--- Activity ---
Your task is to copy the stretch of lines in the records below that begins with the line containing "[t.wg.Wait()] after closing" and ends with the line containing "(** The atomic", exactly as written, with nothing added.

(Stored items)
□ □ □ □ □

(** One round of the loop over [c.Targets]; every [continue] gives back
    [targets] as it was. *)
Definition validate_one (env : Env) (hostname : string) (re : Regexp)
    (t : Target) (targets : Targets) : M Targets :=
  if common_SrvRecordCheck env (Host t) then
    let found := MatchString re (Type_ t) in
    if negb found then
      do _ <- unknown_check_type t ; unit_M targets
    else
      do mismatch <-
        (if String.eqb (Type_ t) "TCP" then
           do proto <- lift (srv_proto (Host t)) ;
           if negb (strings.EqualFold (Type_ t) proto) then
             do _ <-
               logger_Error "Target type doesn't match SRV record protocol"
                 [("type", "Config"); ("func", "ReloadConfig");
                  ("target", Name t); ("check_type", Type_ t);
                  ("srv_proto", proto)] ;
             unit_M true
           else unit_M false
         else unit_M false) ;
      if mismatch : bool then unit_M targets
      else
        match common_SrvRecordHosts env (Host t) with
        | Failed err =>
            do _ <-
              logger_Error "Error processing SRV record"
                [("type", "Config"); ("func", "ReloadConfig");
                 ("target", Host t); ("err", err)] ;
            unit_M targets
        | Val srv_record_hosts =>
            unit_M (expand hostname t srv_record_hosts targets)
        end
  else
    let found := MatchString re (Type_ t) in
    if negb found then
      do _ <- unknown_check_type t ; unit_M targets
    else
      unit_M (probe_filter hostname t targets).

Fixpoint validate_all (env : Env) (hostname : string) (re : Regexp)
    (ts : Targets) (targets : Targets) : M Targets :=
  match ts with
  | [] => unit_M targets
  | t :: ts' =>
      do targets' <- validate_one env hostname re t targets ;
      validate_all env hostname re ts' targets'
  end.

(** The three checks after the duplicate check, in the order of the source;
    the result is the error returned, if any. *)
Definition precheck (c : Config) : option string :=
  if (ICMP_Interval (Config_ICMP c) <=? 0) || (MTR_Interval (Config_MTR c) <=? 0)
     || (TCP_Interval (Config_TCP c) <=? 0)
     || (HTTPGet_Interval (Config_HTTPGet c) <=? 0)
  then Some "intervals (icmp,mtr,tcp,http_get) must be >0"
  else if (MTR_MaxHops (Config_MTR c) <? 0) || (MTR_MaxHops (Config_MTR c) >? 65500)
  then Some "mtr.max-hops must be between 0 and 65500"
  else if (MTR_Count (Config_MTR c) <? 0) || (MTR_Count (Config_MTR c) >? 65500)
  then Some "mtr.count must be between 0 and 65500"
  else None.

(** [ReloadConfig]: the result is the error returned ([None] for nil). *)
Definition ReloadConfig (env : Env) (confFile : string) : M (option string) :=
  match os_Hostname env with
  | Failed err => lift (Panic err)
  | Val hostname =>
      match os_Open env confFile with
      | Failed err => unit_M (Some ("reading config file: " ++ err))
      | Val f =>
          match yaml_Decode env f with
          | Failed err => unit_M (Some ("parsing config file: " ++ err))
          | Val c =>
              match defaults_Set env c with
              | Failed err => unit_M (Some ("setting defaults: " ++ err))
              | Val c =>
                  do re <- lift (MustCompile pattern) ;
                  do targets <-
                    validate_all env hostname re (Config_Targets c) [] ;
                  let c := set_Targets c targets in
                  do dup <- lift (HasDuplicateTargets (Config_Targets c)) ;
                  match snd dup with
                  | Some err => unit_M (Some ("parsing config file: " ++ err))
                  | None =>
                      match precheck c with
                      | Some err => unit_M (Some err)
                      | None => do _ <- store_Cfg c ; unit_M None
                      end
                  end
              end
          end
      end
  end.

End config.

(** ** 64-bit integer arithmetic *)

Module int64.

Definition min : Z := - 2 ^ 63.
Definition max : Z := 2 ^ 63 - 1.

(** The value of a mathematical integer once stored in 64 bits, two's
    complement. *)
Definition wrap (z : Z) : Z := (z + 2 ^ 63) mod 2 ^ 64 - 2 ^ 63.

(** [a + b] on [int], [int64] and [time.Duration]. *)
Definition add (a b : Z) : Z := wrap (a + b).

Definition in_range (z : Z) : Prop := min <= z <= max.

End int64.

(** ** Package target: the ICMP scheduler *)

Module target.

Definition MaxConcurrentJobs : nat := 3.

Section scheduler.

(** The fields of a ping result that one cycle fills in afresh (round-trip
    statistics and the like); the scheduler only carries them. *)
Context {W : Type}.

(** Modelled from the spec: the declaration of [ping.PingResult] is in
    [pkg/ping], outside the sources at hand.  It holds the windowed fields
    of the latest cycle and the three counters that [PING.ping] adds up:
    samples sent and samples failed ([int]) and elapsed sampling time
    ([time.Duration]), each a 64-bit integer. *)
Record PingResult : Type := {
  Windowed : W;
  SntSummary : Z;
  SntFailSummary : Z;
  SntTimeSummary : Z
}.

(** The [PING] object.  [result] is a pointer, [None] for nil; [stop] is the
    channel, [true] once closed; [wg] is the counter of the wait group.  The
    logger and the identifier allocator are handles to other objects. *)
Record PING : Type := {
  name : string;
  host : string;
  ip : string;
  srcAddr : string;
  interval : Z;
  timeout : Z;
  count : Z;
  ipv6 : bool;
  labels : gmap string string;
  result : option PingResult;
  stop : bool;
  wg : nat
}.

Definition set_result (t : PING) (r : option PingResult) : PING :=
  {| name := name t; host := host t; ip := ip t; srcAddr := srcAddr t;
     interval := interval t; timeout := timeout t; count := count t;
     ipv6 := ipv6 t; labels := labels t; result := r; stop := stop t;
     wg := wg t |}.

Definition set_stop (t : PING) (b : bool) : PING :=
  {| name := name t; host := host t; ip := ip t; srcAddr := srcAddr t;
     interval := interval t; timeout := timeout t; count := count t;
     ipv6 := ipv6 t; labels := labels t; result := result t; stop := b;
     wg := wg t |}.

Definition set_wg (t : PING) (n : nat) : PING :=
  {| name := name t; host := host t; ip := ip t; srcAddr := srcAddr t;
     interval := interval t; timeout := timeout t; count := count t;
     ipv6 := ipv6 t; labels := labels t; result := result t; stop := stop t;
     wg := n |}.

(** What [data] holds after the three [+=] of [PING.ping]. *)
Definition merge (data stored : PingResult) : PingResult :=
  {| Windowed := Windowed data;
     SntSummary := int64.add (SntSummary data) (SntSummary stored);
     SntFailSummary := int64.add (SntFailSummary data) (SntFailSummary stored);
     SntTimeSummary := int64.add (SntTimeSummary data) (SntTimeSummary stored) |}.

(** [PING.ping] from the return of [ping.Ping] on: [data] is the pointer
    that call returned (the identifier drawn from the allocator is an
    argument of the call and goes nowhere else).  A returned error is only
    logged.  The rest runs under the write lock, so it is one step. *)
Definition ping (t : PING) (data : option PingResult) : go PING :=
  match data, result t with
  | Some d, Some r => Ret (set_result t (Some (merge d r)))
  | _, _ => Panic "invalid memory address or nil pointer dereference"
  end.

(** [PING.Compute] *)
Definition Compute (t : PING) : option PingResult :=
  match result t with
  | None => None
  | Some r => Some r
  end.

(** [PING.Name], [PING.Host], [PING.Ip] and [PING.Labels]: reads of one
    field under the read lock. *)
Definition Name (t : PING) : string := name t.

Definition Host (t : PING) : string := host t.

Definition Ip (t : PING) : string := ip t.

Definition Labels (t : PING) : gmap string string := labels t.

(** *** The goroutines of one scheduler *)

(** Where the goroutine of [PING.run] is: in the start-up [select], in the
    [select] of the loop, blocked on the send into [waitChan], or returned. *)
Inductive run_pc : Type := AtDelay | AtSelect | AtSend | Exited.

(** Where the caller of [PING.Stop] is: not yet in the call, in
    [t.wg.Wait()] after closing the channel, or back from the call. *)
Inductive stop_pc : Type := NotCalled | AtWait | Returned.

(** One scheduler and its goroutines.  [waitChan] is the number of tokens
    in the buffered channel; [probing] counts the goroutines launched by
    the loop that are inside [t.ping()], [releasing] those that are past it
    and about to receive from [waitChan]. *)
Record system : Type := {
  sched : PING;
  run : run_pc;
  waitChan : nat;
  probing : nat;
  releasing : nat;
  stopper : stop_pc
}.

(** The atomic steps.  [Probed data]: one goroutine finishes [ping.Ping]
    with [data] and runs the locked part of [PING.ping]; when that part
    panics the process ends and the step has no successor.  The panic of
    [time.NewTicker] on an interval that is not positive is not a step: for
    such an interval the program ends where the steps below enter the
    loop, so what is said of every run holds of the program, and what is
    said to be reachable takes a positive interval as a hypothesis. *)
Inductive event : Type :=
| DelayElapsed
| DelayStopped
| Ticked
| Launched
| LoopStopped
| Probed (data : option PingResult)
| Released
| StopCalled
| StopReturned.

□ □ □ □ □

--- Response ---
    [t.wg.Wait()] after closing the channel, or back from the call. *)
Inductive stop_pc : Type := NotCalled | AtWait | Returned.

(** One scheduler and its goroutines.  [waitChan] is the number of tokens
    in the buffered channel; [probing] counts the goroutines launched by
    the loop that are inside [t.ping()], [releasing] those that are past it
    and about to receive from [waitChan]. *)
Record system : Type := {
  sched : PING;
  run : run_pc;
  waitChan : nat;
  probing : nat;
  releasing : nat;
  stopper : stop_pc
}.

(** The atomic steps.  [Probed data]: one goroutine finishes [ping.Ping]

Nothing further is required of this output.